### Task goal
Take the entries below and print, exactly, the stretch from the line containing "rewrite !elem_of_cons, elem_of_nil" through the line containing "set (main := user", both included.

┌─ Data

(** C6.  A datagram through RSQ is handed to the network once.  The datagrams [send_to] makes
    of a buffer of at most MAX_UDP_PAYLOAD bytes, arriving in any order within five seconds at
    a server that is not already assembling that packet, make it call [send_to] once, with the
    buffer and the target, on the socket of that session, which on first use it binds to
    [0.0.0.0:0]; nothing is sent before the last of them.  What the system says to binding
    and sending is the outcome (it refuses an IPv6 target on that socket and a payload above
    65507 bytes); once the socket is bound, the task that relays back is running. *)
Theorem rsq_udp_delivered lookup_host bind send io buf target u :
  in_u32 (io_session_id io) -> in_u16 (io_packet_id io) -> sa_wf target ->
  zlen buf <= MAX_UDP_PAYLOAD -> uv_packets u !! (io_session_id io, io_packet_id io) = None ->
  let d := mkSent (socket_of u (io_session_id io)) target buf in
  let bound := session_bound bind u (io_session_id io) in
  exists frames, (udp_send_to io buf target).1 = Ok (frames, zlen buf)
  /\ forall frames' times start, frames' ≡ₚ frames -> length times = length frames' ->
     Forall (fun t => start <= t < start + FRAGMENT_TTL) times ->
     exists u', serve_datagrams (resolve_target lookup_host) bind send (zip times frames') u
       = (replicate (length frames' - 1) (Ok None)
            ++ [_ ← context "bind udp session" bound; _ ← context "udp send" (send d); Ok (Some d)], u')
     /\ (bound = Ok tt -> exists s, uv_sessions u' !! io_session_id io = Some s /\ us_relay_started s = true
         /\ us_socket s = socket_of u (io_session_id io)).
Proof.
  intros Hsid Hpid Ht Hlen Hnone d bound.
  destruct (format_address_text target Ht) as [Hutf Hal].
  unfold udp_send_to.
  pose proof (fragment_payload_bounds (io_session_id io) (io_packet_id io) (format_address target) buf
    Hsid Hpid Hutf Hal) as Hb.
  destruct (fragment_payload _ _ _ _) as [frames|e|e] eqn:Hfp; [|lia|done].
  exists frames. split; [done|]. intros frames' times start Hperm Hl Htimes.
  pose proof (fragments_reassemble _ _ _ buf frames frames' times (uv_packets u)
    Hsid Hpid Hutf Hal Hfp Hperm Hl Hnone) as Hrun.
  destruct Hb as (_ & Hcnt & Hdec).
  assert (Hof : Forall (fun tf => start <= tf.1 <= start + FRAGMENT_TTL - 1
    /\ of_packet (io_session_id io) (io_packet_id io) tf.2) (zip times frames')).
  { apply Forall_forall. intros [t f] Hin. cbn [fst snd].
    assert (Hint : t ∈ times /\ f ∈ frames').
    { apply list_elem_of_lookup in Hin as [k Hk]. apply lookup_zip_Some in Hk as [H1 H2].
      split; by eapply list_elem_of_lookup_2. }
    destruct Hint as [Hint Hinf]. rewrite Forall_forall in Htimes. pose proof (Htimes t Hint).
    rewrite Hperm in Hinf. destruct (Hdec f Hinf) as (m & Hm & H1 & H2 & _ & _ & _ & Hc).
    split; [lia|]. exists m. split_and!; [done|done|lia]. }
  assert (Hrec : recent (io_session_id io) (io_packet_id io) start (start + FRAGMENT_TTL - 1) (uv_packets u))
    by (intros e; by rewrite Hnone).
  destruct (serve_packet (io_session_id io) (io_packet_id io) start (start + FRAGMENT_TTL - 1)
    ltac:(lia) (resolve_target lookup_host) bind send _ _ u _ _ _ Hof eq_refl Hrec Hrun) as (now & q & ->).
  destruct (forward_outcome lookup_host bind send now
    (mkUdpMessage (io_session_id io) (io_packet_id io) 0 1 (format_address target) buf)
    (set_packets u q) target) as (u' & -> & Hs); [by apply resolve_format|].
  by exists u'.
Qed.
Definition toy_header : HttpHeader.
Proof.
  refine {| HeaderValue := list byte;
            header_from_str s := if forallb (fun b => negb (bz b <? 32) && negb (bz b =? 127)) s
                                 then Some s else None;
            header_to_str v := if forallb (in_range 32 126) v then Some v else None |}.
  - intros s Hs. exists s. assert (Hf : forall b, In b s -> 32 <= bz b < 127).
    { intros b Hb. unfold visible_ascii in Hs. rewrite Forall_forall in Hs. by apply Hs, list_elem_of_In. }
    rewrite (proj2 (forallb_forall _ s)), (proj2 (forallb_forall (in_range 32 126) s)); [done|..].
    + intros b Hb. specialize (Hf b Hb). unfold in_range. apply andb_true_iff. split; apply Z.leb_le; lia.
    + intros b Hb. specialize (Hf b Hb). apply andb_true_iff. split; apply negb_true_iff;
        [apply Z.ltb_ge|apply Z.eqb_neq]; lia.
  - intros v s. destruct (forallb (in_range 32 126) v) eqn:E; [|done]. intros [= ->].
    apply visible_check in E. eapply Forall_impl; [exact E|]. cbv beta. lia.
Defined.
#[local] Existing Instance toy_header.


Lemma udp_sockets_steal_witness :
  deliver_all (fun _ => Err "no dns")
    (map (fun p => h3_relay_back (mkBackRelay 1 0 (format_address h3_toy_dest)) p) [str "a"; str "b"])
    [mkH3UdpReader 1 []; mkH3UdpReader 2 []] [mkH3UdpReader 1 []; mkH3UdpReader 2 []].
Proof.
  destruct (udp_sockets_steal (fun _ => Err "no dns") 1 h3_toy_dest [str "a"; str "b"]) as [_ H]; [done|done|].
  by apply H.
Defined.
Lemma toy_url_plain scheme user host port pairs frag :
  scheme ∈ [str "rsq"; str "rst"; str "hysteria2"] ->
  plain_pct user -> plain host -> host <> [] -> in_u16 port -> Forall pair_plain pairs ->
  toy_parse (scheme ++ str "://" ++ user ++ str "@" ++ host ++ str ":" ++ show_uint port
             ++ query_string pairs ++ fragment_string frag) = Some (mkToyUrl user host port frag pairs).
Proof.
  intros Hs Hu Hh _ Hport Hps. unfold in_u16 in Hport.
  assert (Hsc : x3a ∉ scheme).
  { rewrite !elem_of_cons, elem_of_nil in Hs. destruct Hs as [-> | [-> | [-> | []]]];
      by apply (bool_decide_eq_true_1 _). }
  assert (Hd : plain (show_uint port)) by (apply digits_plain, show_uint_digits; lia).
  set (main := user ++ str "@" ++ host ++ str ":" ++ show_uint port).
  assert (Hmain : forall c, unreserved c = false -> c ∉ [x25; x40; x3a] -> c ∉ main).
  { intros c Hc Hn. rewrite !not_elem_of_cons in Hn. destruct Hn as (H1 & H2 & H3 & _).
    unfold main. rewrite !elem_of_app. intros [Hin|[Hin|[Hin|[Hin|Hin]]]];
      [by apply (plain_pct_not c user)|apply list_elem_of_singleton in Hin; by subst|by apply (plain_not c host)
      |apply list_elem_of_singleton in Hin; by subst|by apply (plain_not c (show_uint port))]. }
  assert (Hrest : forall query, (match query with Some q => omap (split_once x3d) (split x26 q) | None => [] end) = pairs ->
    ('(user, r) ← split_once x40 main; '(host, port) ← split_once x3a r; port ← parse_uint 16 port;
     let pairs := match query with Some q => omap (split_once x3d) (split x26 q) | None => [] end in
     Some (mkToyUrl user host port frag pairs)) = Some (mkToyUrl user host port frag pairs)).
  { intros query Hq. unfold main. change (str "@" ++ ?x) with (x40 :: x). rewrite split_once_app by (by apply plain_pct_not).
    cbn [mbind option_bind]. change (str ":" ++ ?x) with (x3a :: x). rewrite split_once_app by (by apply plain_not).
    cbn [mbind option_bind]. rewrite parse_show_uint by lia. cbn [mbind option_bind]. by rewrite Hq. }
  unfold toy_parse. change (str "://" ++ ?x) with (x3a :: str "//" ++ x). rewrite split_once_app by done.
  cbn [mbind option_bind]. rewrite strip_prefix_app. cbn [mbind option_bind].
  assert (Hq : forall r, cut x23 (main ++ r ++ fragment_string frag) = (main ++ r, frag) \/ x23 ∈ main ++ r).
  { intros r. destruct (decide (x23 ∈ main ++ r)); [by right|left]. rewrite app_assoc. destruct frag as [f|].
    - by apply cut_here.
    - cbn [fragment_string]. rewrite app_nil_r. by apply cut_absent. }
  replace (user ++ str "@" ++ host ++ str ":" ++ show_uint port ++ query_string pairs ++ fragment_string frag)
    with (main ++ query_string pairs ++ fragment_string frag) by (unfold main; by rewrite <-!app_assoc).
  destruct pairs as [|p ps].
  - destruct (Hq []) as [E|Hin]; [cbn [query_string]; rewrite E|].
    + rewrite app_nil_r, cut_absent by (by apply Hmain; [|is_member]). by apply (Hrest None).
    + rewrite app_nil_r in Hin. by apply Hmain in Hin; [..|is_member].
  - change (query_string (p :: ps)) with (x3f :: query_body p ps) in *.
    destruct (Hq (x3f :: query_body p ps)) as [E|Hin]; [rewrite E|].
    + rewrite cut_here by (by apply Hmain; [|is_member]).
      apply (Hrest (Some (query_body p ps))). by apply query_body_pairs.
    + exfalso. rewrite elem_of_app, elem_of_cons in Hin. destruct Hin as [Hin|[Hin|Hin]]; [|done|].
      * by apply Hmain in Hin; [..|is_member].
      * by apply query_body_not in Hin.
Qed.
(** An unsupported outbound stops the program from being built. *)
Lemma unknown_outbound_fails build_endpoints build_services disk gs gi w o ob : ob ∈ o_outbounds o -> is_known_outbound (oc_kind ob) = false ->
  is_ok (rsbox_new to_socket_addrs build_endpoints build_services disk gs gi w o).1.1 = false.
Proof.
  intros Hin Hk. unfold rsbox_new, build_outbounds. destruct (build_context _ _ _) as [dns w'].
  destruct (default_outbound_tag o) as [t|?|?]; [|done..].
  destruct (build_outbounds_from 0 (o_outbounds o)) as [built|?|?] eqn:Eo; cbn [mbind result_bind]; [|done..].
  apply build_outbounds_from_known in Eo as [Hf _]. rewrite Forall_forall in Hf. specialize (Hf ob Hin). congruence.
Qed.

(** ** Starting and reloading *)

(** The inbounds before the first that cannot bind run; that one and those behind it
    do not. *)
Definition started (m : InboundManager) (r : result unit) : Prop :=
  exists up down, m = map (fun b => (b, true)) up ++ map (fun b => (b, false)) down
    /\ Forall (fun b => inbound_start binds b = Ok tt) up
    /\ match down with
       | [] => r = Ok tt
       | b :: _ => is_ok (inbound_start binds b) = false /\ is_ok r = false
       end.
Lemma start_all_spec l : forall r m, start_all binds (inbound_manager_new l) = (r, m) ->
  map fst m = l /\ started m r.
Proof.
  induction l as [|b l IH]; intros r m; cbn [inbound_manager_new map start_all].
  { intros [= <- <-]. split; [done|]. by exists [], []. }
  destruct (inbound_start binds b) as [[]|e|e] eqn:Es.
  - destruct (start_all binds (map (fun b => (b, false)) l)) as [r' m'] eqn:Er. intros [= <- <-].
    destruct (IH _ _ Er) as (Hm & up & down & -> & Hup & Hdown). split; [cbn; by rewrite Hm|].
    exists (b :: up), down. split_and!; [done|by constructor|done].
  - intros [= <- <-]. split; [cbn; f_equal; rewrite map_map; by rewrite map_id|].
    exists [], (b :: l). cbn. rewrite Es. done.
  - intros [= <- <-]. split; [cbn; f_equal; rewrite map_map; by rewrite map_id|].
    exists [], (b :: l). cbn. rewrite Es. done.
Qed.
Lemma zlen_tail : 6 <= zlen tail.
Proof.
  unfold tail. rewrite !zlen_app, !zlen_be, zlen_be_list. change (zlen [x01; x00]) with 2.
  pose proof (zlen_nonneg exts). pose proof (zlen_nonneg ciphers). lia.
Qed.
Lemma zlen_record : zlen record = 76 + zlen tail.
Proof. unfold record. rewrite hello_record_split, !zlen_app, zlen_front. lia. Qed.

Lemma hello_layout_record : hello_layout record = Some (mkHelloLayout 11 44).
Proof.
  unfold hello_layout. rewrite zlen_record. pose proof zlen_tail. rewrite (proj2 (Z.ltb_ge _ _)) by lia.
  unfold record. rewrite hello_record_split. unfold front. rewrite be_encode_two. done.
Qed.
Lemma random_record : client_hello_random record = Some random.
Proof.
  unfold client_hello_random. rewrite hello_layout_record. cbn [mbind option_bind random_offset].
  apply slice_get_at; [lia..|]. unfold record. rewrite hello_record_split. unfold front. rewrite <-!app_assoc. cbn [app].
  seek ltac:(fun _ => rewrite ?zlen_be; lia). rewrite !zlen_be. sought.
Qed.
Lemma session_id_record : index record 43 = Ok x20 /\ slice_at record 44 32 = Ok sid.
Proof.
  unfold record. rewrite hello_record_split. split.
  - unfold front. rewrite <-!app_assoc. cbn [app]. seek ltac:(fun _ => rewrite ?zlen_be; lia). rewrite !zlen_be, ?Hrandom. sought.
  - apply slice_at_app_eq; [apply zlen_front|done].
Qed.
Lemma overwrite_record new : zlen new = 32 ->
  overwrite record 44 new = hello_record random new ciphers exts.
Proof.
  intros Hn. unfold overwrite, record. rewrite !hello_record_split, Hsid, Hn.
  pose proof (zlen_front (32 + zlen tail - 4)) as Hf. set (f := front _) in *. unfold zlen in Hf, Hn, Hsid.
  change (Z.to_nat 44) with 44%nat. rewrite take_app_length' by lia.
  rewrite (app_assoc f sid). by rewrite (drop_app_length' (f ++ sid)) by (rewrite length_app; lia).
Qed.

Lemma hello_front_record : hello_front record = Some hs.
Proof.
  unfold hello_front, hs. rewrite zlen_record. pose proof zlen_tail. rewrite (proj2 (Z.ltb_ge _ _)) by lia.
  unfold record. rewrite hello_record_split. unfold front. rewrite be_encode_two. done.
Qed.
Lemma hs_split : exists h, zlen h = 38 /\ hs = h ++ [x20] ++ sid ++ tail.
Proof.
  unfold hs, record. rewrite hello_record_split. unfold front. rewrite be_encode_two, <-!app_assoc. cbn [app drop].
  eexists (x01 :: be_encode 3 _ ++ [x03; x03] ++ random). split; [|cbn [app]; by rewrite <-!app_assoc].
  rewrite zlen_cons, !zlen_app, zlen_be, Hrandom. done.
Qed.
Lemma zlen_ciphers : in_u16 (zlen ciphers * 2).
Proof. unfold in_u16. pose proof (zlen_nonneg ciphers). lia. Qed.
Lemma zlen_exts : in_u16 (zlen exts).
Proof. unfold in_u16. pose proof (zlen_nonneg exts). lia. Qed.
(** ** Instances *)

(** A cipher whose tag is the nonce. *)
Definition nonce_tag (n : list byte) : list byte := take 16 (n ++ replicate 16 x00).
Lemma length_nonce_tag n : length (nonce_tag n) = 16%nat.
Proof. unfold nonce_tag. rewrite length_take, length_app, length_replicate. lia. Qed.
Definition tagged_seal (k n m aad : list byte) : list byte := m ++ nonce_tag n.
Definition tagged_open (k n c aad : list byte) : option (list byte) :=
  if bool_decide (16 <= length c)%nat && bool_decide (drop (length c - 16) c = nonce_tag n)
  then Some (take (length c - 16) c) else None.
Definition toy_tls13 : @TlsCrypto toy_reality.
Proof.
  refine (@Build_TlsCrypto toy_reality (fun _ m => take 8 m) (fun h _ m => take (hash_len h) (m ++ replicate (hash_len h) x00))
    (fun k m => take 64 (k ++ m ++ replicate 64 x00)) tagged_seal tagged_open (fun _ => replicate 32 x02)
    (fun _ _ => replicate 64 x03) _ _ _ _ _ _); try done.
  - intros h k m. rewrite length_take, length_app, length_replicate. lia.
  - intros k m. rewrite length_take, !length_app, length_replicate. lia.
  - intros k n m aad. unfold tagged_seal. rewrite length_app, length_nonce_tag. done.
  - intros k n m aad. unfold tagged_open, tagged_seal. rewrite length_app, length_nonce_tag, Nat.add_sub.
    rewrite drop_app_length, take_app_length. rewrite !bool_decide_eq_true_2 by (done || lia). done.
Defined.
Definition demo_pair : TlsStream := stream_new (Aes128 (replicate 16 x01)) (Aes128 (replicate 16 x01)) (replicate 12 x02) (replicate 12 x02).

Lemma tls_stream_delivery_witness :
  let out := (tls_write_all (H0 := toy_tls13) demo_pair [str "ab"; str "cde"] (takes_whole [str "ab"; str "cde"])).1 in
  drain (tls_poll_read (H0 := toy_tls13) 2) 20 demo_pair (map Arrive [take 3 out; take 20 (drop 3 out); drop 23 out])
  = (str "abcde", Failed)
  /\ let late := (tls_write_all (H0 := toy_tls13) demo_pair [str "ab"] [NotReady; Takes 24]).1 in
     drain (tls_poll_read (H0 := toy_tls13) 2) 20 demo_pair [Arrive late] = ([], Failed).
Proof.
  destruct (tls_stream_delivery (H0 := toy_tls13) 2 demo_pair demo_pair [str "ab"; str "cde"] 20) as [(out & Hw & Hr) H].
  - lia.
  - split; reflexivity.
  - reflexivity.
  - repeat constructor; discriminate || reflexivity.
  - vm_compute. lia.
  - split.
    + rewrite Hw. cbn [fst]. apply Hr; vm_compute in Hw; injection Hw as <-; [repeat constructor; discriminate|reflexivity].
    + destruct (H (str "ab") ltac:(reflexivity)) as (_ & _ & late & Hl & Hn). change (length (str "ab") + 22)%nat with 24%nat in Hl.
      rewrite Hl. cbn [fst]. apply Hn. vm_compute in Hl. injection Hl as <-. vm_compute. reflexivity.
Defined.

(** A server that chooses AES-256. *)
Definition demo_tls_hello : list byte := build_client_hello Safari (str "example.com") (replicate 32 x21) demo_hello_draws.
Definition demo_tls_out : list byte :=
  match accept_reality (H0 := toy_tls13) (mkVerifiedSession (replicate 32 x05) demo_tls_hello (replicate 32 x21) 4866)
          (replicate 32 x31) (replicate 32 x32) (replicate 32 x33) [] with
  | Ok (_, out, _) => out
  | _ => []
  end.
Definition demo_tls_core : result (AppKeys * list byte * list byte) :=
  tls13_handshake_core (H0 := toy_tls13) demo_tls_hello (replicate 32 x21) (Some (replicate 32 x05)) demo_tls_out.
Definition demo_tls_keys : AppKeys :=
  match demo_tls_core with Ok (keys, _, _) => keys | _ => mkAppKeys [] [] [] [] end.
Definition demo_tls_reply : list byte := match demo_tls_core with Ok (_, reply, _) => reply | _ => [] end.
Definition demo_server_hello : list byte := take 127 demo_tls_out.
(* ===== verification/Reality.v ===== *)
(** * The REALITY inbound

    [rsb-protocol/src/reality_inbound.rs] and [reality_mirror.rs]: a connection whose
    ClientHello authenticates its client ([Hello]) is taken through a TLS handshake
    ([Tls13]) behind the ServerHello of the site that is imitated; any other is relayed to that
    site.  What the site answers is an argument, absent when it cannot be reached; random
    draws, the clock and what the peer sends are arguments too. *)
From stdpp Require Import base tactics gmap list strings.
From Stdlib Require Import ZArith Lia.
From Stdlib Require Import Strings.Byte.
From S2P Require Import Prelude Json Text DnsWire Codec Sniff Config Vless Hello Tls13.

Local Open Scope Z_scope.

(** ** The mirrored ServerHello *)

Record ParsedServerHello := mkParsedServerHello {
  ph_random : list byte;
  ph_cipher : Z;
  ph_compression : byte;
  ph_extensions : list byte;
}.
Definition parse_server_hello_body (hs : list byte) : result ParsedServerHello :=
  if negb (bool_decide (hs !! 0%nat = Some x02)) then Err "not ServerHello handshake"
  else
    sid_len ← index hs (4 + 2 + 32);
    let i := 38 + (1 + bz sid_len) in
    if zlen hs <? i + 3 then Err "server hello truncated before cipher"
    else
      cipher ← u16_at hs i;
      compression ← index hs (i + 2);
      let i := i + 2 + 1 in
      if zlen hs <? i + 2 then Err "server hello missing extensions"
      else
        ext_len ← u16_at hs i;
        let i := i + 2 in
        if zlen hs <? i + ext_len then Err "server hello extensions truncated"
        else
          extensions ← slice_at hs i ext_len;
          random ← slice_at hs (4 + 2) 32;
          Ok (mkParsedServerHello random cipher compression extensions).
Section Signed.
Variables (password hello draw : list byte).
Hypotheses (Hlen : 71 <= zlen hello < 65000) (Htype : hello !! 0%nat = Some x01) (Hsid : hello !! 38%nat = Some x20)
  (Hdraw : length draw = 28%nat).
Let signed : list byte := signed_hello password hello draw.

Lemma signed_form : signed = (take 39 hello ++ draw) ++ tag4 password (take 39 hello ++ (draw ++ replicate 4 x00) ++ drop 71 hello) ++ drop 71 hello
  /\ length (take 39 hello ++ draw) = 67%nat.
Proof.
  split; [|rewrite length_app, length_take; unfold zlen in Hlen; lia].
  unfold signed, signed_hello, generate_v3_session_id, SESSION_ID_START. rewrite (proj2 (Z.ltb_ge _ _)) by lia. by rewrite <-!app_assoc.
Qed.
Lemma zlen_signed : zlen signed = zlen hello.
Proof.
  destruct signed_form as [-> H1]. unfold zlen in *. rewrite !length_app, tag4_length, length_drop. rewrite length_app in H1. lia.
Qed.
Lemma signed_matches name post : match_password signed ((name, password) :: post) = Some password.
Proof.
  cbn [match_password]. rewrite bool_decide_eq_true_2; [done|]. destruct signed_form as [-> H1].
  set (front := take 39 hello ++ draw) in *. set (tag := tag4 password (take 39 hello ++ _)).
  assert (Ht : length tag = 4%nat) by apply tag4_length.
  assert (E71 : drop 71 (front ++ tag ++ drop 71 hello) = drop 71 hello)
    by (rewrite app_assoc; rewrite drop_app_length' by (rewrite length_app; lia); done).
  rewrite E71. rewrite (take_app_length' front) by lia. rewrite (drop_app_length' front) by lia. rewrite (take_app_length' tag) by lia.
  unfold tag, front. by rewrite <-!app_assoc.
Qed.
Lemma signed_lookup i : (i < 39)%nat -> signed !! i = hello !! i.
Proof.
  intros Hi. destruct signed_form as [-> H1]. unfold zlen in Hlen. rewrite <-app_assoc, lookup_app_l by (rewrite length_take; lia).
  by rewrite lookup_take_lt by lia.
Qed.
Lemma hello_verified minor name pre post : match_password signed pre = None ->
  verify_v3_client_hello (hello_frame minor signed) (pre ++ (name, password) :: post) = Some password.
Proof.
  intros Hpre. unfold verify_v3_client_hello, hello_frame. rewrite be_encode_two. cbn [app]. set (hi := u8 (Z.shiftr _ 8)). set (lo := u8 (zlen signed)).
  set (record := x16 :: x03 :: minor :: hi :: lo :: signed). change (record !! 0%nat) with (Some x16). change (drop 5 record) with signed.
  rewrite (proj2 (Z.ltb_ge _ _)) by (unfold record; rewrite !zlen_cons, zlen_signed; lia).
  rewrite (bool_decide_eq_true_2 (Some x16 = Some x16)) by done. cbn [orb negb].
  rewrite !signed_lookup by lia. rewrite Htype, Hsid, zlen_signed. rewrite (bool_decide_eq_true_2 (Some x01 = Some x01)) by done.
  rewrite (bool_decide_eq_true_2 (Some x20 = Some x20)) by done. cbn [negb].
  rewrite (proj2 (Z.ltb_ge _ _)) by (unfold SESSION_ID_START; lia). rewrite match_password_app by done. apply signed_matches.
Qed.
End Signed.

└─

### Response area
  { rewrite !elem_of_cons, elem_of_nil in Hs. destruct Hs as [-> | [-> | [-> | []]]];
      by apply (bool_decide_eq_true_1 _). }
  assert (Hd : plain (show_uint port)) by (apply digits_plain, show_uint_digits; lia).
  set (main := user ++ str "@" ++ host ++ str ":" ++ show_uint port).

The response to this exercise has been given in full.